[Date Prev][Date Next][Thread Prev][Thread Next][Date Index][Thread Index]
Re: [SAGE] simple database problem
At 12:42 2005-01-03 -0500, Andrew Hume wrote:
> i have an application which needs to maintain a mapping of
>(name,md5sum) to pathname for 10k-1000k mappings.
>currently, we convert the key to a string, and use gdbm (or ndbm).
>(the application runs on Linux, FreeBSD, MacOSX, Solaris and Irix.)
>30% of the time, we add a single mapping, 20% of teh time we delete
>a mapping, and 50% of the time, we print out all mappings.
>rarely, we add or delete a largish number of mappings.
>
> the problem is that on Linux (actually, i could just stop here,
> couldn't I?),
>the 'print all' operation can take 30mins or more on a busy machine,
>(busy here means lots of I/O) as opposed to the normal 2-3secs,
>apparently because of the random seeking around in the database file.
>performance is significantly helped by simply running 'wc db.dbm'
>just prior to using the database.
>
> is there a better way to implement this databse that will not be
> prone
>to this kind of 'failure' (and make no mistake, taking 30mins is for all
>intents
>and purposes, a failure)? of course, this does not manifest itself on
>any of our other platforms, but Linux performance has always been
>unusually fragile
>with respect to the contents of teh buffer cache.
It shouldn't need to be seeking all over the database simply to read out
all the contents.
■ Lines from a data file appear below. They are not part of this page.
Lemma lane_range p : 0 <= lane p <= 24.
Proof using. rewrite lane_eq. pose proof (Z.mod_pos_bound (offset p) 4). lia. Qed.

Abbreviation st := (@Pci.state H).

Definition latched (p : RegisterProxy) (s : st) : st :=
  State (hw s) (word_addr p) (enumerated_buses s) (messages s).

Lemma cast_run p (s : st) : cast p s = Ok (reg (hw s) p, latched p s).
Proof using. reflexivity. Qed.

(** The word that a write of [w] bits of lanes leaves. *)
Lemma lanes_value w p v x :
  0 <= w -> lane p + w <= 32 -> in_range 32 x -> in_range w v ->
  u32 (Z.lor (Z.land x (u32 (Z.lnot (Z.shiftl (Z.ones w) (lane p))))) (u32 (Z.shiftl v (lane p)))) =
  set_bits (lane p) w v x.
Proof using.
  intros Hw Hl Hx Hv. pose proof (lane_range p) as Hr. apply Z.bits_inj'. intros i Hi.
  rewrite wrap_testbit, Z.lor_spec, Z.land_spec, !wrap_testbit, Z.lnot_spec, set_bits_testbit by lia.
  rewrite !Z.shiftl_spec by lia.
  destruct (Z.ltb_spec i 32); cbn [andb].
  - destruct (Z.leb_spec (lane p) i); cbn [andb].
    + rewrite Z.testbit_ones_nonneg by lia.
      destruct (Z.ltb_spec (i - lane p) w), (Z.ltb_spec i (lane p + w)); try lia; cbn [negb].
      * by rewrite andb_false_r.
      * rewrite andb_true_r, (in_range_testbit w v) by (done || lia). by rewrite orb_false_r.
    + rewrite !(Z.testbit_neg_r _ (i - lane p)) by lia. cbn [negb]. by rewrite andb_true_r, orb_false_r.
  - destruct (Z.leb_spec (lane p) i), (Z.ltb_spec i (lane p + w)); cbn [andb]; try lia;
      by rewrite (in_range_testbit 32 x).
Qed.

Lemma register_write_run p v (s : st) : proxy_ok p -> in_range (8 * sizeof_T p) v ->
  write_register p v s =
  Ok (tt, State (cfg_write (hw s) (word_addr p) (set_bits (lane p) (8 * sizeof_T p) v (word (hw s) p)))
            (word_addr p) (enumerated_buses s) (messages s)).
Proof using.
  intros [Hs Ho Hw] Hv. pose proof (lane_eq p) as Hl. unfold write_register.
  assert (in_range 32 (word (hw s) p)) as Hx by (apply wrap_range; lia).
  destruct Hs as [E|[E|E]]; rewrite E in *.
  - change (8 * 1) with 8 in *. unfold write_register8. rewrite (wrap_small 8 v) by done.
    change 0xFF with (Z.ones 8). rewrite <- (lanes_value 8) by (done || lia). reflexivity.
  - change (8 * 2) with 16 in *. unfold write_register16. rewrite (wrap_small 16 v) by done.
    change 0xFFFF with (Z.ones 16). rewrite <- (lanes_value 16) by (done || lia). reflexivity.
  - assert (set_bits (lane p) (8 * 4) v (word (hw s) p) = u32 (u32 v)) as ->; [|reflexivity].
    pose proof (Z.mod_pos_bound (offset p) 4). replace (lane p) with 0 by lia.
    rewrite set_bits_arith by lia. unfold bits. rewrite Z.shiftr_0_r.
    change (8 * 4) with 32 in *. rewrite !(wrap_small 32 v), (wrap_small 32 (word _ _)) by done. lia.
Qed.

(** A member read through [operator->]: the register's value, and its word
    written back unchanged. *)
Lemma arrow_run {A} p (f : Z -> A) (s : st) : proxy_ok p ->
  arrow p f s =
  Ok (f (reg (hw s) p),
      State (cfg_write (hw s) (word_addr p) (word (hw s) p)) (word_addr p) (enumerated_buses s) (messages s)).
Proof using.
  intros Hp. pose proof (lane_range p). unfold arrow.
  rewrite (bind_Ok _ _ s (Z.shiftr (word (hw s) p) (lane p)) (latched p s)) by reflexivity. cbn zeta.
  change (wrap (8 * sizeof_T p) (Z.shiftr (word (hw s) p) (lane p))) with (reg (hw s) p).
  assert (0 <= 8 * sizeof_T p) by (destruct Hp; lia).
  mrun (apply register_write_run; [done|by apply bits_range]).
  unfold latched, reg. cbn [hw enumerated_buses messages]. by rewrite set_bits_bits by lia.
Qed.

(** A loop whose body yields nothing. *)
Lemma collect_nil {A} (body : Z -> M st (list A)) :
  (forall i s, exists s', body i s = Ok ([], s')) ->
  forall n i s, exists s', collect n i body s = Ok ([], s').
Proof using.
  intros Hb. induction n as [|n IH]; intros i s; [by exists s|]. cbn [collect].
  destruct (Hb i s) as [s1 E1]. destruct (IH (i + 1) s1) as [s2 E2].
  exists s2. mrun exact E1. mrun exact E2. done.
Qed.

(** *** What configuration space says of a function *)

Definition vendor (h : H) (x : Z * Z * Z) : Z := reg h (vendor_id (addr_make x.1.1 x.1.2 x.2)).

Definition is_multi_function (h : H) (b d : Z) : bool :=
  negb (fget device_header_type "is_multi_function" (reg h (header_type_reg (addr_make b d 0))) =? 0).

(** A function a device answers for: function 0 if the device is there, the
    others if it also says that it has several. *)
Definition present (h : H) (x : Z * Z * Z) : bool :=
  let '(b, d, f) := x in
  (0 <=? d) && (d <? 32) && (0 <=? f) && (f <? 8) && negb (vendor h (b, d, 0) =? VENDOR_NOT_PRESENT) &&
  ((f =? 0) || is_multi_function h b d && negb (vendor h (b, d, f) =? VENDOR_NOT_PRESENT)).

Definition is_bridge (h : H) (x : Z * Z * Z) : bool :=
  let a := addr_make x.1.1 x.1.2 x.2 in
  (reg h (class_id a) =? DeviceClass_code DeviceClass_BridgeDevice) &&
  (reg h (subclass_id a) =? Bridge_SubclassID_code Bridge_PCI_TO_PCI).

Definition secondary (h : H) (x : Z * Z * Z) : Z := reg h (secondary_bus (addr_make x.1.1 x.1.2 x.2)).

(** The buses connected to bus 0 through PCI to PCI bridges. *)
Inductive connected (h : H) : Z -> Prop :=
| connected_root : connected h 0
| connected_bridge x : connected h x.1.1 -> present h x = true -> is_bridge h x = true ->
    connected h (secondary h x).

(** The 256 bus numbers; sealed, so that tactics do not compute the set. *)
Definition buses_def : gset Z := list_to_set (seqZ 0 256).
Definition buses_aux : seal buses_def.
Proof using. by eexists. Qed.
Definition buses : gset Z := unseal buses_aux.
Lemma buses_eq : buses = buses_def.
Proof using. apply seal_eq. Qed.

Lemma elem_of_buses b : b ∈ buses <-> 0 <= b < 256.
Proof using. rewrite buses_eq. unfold buses_def. rewrite elem_of_list_to_set, elem_of_seqZ. lia. Qed.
You aren't perchance sorting the keys, and then accessing
the elements, are you?
From perl, the difference between:
foreach $i in keys %db
and
foreach $i in sort keys %db
(where %db has been associated with the dbm file) can be extreme.
Basically, you should access the database elements in whatever order dbm
wants to give them to you, then sort them later if that's what you want.
(Note: my experience with this is very dated... it may have changed since
the mid-90s. :-)
Greg.